### Work required
Please give the number of lines in the material below that contain "KEYDOWN", and provide nothing besides that number.

### The data
──────────────────────────────
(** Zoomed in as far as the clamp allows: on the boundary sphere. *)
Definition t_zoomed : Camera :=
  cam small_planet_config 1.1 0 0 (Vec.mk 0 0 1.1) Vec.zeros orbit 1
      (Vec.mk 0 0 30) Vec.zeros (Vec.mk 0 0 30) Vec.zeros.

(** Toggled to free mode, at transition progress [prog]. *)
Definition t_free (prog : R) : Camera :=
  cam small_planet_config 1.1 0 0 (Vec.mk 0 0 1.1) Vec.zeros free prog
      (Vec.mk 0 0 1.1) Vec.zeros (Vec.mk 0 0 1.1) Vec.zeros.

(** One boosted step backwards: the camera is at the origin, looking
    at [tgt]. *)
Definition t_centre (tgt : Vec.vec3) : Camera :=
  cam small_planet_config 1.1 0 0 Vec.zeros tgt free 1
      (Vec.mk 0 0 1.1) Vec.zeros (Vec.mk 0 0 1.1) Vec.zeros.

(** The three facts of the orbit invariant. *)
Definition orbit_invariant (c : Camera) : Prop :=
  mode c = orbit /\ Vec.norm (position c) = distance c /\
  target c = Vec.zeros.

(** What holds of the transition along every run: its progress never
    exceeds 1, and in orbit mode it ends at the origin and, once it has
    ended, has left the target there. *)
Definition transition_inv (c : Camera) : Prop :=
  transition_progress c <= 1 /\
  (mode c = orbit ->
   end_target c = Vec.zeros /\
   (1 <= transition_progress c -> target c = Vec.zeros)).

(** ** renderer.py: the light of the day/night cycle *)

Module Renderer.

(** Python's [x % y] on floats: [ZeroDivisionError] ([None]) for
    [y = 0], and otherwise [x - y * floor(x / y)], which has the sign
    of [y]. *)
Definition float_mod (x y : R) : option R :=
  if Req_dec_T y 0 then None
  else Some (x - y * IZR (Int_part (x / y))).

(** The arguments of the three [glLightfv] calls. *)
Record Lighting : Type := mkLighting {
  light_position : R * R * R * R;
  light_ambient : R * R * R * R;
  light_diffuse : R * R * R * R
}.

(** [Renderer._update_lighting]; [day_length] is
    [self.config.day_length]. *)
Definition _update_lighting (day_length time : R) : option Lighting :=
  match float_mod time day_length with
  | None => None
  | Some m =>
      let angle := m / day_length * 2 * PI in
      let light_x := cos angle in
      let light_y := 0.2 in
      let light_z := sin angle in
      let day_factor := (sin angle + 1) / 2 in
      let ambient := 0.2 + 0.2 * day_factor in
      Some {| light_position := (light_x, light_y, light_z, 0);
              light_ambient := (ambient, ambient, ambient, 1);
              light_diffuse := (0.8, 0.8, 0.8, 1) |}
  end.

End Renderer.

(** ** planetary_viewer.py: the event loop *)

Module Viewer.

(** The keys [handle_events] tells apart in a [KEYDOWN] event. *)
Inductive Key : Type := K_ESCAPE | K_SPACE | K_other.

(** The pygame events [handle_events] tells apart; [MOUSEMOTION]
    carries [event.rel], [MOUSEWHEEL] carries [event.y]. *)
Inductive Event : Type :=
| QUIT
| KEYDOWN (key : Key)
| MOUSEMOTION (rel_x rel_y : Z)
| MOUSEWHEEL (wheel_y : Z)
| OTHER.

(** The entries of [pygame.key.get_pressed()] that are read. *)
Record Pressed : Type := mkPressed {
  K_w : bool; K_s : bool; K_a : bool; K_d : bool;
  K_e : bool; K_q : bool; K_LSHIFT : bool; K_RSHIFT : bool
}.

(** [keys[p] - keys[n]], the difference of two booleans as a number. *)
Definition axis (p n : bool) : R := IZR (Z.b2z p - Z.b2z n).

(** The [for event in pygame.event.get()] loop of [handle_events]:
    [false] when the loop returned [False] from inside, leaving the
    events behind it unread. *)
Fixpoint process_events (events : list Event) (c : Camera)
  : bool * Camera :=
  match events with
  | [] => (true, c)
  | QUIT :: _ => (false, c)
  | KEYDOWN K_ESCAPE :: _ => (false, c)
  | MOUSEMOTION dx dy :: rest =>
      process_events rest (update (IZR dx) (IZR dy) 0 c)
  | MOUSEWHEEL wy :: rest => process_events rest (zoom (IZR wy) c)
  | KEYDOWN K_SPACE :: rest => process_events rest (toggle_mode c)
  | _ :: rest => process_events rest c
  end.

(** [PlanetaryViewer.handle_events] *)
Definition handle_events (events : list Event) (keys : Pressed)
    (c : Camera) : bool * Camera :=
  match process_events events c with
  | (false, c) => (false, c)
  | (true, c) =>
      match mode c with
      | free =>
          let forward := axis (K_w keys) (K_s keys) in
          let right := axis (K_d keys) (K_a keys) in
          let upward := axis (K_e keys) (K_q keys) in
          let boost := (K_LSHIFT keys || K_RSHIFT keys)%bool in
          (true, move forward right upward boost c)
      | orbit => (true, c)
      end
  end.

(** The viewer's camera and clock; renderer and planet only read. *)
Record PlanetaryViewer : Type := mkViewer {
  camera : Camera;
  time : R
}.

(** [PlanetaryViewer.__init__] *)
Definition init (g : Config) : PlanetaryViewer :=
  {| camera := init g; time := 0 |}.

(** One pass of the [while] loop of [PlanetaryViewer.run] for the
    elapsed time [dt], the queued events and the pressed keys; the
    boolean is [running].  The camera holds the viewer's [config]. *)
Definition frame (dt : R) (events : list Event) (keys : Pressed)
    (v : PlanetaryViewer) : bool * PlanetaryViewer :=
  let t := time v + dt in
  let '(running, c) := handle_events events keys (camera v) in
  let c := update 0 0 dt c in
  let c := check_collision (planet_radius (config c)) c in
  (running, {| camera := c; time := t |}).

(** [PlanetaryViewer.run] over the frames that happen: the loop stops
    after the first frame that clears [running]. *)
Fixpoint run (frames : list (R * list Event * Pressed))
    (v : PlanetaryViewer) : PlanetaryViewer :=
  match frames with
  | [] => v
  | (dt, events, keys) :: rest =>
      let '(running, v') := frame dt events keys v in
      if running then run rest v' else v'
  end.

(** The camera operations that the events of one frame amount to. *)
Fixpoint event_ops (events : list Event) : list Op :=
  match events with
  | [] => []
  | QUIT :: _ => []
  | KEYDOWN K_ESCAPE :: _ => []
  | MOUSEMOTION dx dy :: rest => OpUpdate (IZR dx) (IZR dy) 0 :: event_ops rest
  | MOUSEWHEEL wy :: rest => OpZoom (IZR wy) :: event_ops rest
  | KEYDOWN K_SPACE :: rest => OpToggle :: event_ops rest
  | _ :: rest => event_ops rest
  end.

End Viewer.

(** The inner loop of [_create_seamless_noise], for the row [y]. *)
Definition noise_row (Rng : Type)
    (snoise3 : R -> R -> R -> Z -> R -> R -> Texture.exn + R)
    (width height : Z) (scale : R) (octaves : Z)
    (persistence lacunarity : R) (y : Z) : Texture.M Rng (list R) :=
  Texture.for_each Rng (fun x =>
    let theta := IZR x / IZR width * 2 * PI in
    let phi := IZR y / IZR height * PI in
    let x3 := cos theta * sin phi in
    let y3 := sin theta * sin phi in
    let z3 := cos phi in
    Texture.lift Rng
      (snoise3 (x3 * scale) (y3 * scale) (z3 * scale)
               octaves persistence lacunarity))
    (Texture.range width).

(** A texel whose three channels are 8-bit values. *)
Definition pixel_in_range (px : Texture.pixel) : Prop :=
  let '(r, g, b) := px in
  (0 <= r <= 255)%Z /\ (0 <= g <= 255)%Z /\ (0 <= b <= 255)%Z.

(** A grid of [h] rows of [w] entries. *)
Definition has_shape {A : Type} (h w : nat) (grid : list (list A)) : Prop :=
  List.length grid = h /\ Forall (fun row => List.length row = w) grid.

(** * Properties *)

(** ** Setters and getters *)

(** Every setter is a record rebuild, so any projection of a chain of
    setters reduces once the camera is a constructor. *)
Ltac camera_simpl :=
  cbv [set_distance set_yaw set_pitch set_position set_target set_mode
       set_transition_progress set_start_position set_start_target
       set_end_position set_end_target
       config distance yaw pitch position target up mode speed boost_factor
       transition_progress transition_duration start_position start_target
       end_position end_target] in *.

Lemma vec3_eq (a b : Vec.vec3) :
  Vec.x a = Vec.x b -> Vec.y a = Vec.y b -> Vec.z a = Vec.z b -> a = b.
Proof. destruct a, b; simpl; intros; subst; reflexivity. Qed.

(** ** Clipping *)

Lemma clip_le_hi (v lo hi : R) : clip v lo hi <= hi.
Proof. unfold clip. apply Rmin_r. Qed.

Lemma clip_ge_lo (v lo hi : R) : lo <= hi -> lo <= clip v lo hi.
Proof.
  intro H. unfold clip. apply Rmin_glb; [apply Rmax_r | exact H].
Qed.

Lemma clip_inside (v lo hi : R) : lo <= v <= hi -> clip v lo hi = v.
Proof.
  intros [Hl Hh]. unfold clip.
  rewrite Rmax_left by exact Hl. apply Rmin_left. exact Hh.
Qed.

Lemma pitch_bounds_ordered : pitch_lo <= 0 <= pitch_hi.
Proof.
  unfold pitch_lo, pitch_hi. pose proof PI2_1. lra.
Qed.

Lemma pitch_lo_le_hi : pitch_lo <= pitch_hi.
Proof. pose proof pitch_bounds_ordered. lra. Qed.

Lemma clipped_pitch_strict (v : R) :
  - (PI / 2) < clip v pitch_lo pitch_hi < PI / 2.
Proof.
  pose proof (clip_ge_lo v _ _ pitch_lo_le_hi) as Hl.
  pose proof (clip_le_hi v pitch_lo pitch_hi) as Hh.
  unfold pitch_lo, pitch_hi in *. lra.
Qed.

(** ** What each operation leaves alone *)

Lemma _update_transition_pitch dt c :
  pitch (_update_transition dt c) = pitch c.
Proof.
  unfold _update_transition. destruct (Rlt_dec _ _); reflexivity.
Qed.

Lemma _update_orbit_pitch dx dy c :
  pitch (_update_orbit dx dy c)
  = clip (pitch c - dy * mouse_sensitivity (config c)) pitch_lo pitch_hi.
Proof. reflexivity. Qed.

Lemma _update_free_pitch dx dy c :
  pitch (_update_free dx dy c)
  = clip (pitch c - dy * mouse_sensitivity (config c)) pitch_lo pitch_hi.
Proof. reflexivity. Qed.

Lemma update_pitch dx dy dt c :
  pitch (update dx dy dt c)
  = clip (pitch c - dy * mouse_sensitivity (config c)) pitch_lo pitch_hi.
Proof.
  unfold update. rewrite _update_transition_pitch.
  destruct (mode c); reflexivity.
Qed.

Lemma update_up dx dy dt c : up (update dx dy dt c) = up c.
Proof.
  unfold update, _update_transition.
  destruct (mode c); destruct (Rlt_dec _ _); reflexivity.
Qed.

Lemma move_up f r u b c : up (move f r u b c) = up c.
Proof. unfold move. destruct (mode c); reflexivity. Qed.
──────────────────────────────
### Solution to the exercise
6